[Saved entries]
Lemma answer_s_skips_the_rest_witness :
  let f := {| PendingFile.filename := lit "a.py"; PendingFile.content := lit "x";
              PendingFile.fullPath := lit "/w/a.py"; PendingFile.isNew := true |} in
  let g := {| PendingFile.filename := lit "b.py"; PendingFile.content := lit "y";
              PendingFile.fullPath := lit "/w/b.py"; PendingFile.isNew := true |} in
  let w := {| read_throws := None; typed := lit " S "; write_throws := None |} in
  read_throws w = None /\ toLowerCase (trim (typed w)) = lit "s" /\
  events (loop false false [(f, w); (g, w)]) = [SkippedRemaining f; Skipped g].
Proof.
  intros f g w. split; [reflexivity |]. split; [reflexivity |].
  exact (f_equal events (@answer_s_skips_the_rest f w [(g, w)] eq_refl eq_refl)).
Defined.

Lemma answer_a_accepts_the_rest_witness :
  let f := {| PendingFile.filename := lit "a.py"; PendingFile.content := lit "x";
              PendingFile.fullPath := lit "/w/a.py"; PendingFile.isNew := true |} in
  let g := {| PendingFile.filename := lit "b.py"; PendingFile.content := lit "y";
              PendingFile.fullPath := lit "/w/b.py"; PendingFile.isNew := true |} in
  let w := {| read_throws := None; typed := lit "A"; write_throws := None |} in
  let n := {| read_throws := None; typed := lit "n"; write_throws := None |} in
  read_throws w = None /\ toLowerCase (trim (typed w)) = lit "a" /\
  Forall (fun fw => read_throws (snd fw) = None) [(g, n)] /\
  events (loop false false [(f, w); (g, n)]) = [Saved f; Saved g] /\
  asked (loop false false [(f, w); (g, n)]) = 1.
Proof.
  intros f g w n.
  assert (Hrest : Forall (fun fw => read_throws (snd fw) = None) [(g, n)])
    by (repeat constructor).
  split; [reflexivity |]. split; [reflexivity |]. split; [exact Hrest |].
  pose proof (@answer_a_accepts_the_rest f w [(g, n)] eq_refl eq_refl Hrest) as H.
  split; [exact (f_equal events H) | exact (f_equal asked H)].
Defined.
(** Collections of integer amounts that the engine adds up without
    rounding: the absolute values of the budgets, and those of the
    spendings, sum to [2^53] at most. *)
Module Amounts.

Definition exact : Z := 9007199254740992.

Definition safe (l : list Dashboard.Project) : Prop :=
  Spec.sumZ (map (fun p => Z.abs (default 0 (Dashboard.budget p))) l) <= exact
  /\ Spec.sumZ (map (fun p => Z.abs (default 0 (Dashboard.spent p))) l) <= exact.

Definition safePage (l : list Pages.Project) : Prop :=
  Spec.sumZ (map (fun p => Z.abs (Pages.budget p)) l) <= exact
  /\ Spec.sumZ (map (fun p => Z.abs (Pages.spent p)) l) <= exact.

(** The percentage before [Math.round]: the quotient of the totals, rounded
    to a number, times 100, rounded to a number. *)
Definition percent (ts tb : Q) : Number.t :=
  Number.mul (Number.div (Number.Finite ts) (Number.Finite tb)) (Number.Finite 100).

(** [b] is an integer nearest to [x]. *)
Definition nearest (b : Z) (x : Q) : Prop := (Qabs (inject_Z b - x) <= 1 # 2)%Q.

(** How far the percentage that the engine computes may lie from the exact
    percentage [x]: two roundings, each of a relative error of [2^-53] at
    most. *)
Definition tolerance (x : Q) : Q := (Qabs x * Number.pow2 (-51))%Q.

(** The largest total spending, in absolute value, for which the two
    roundings cannot carry the percentage across a tie: [2^51 / 200]. *)
Definition tieSafe : Z := 11258999068426.

Definition spentOf (p : Dashboard.Project) : Z := default 0 (Dashboard.spent p).
Lemma prompt_has_one_style_block_witness :
  build_style_block (u "conversation") = marketing_block
  /\ count_sub (build_style_block (u "conversation")) (build_prompt (u "conversation")) = 1%nat
  /\ build_style_block (u "Conversation") = conversation_block.
Proof.
  destruct (prompt_has_one_style_block (u "conversation")) as (_ & _ & Hother & _ & Hone & _).
  destruct (prompt_has_one_style_block (u "Conversation")) as (Hconv & _).
  split; [| split].
  - apply Hother; intros H; vm_compute in H; discriminate H.
  - exact Hone.
  - apply Hconv. reflexivity.
Defined.

(* --------------------------------------------------------------------- *)
(** ** Normalisation of the decoded object *)
(* --------------------------------------------------------------------- *)

Lemma theme_known_inv v :
  theme_known v = true -> exists t, v = JStr t /\ t ∈ known_themes.
Proof.
  destruct v; simpl; try discriminate.
  intros H. apply bool_decide_eq_true in H. eauto.
Qed.

Lemma resolve_theme_known parsed :
  exists t, resolve_theme parsed = JStr t /\ t ∈ known_themes.
Proof.
  unfold resolve_theme.
  destruct (theme_known _) eqn:Hk.
  - by apply theme_known_inv.
  - exists (u "blue_orange"). split; [reflexivity |]. unfold known_themes. set_solver.
Qed.

Lemma resolve_theme_default parsed :
  (parsed !! u "color_theme" = None
   \/ exists v, parsed !! u "color_theme" = Some v /\ theme_known v = false) ->
  resolve_theme parsed = JStr (u "blue_orange").
Proof.
  unfold resolve_theme, dict_get_or.
  intros [-> | (v & -> & Hv)]; simpl; [reflexivity |]. by rewrite Hv.
Qed.

Lemma resolve_theme_keep parsed t :
  parsed !! u "color_theme" = Some (JStr t) -> t ∈ known_themes ->
  resolve_theme parsed = JStr t.
Proof.
  intros Hp Ht. unfold resolve_theme, dict_get_or. rewrite Hp. simpl.
  by rewrite bool_decide_eq_true_2.
Qed.

Lemma py_truthy_dict d : py_truthy (JDict d) = false <-> d = ∅.
Proof.
  simpl. destruct (map_to_list d) eqn:Hl.
  - split; [intros _; by apply map_to_list_empty_iff | reflexivity].
  - split; [discriminate |]. intros ->. by rewrite map_to_list_empty in Hl.
Qed.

▸ **Exercise directions**
What are the lines above that hold the string "toLowerCase"? Copy them.

▸ **Solved problem**
  read_throws w = None /\ toLowerCase (trim (typed w)) = lit "s" /\
  read_throws w = None /\ toLowerCase (trim (typed w)) = lit "a" /\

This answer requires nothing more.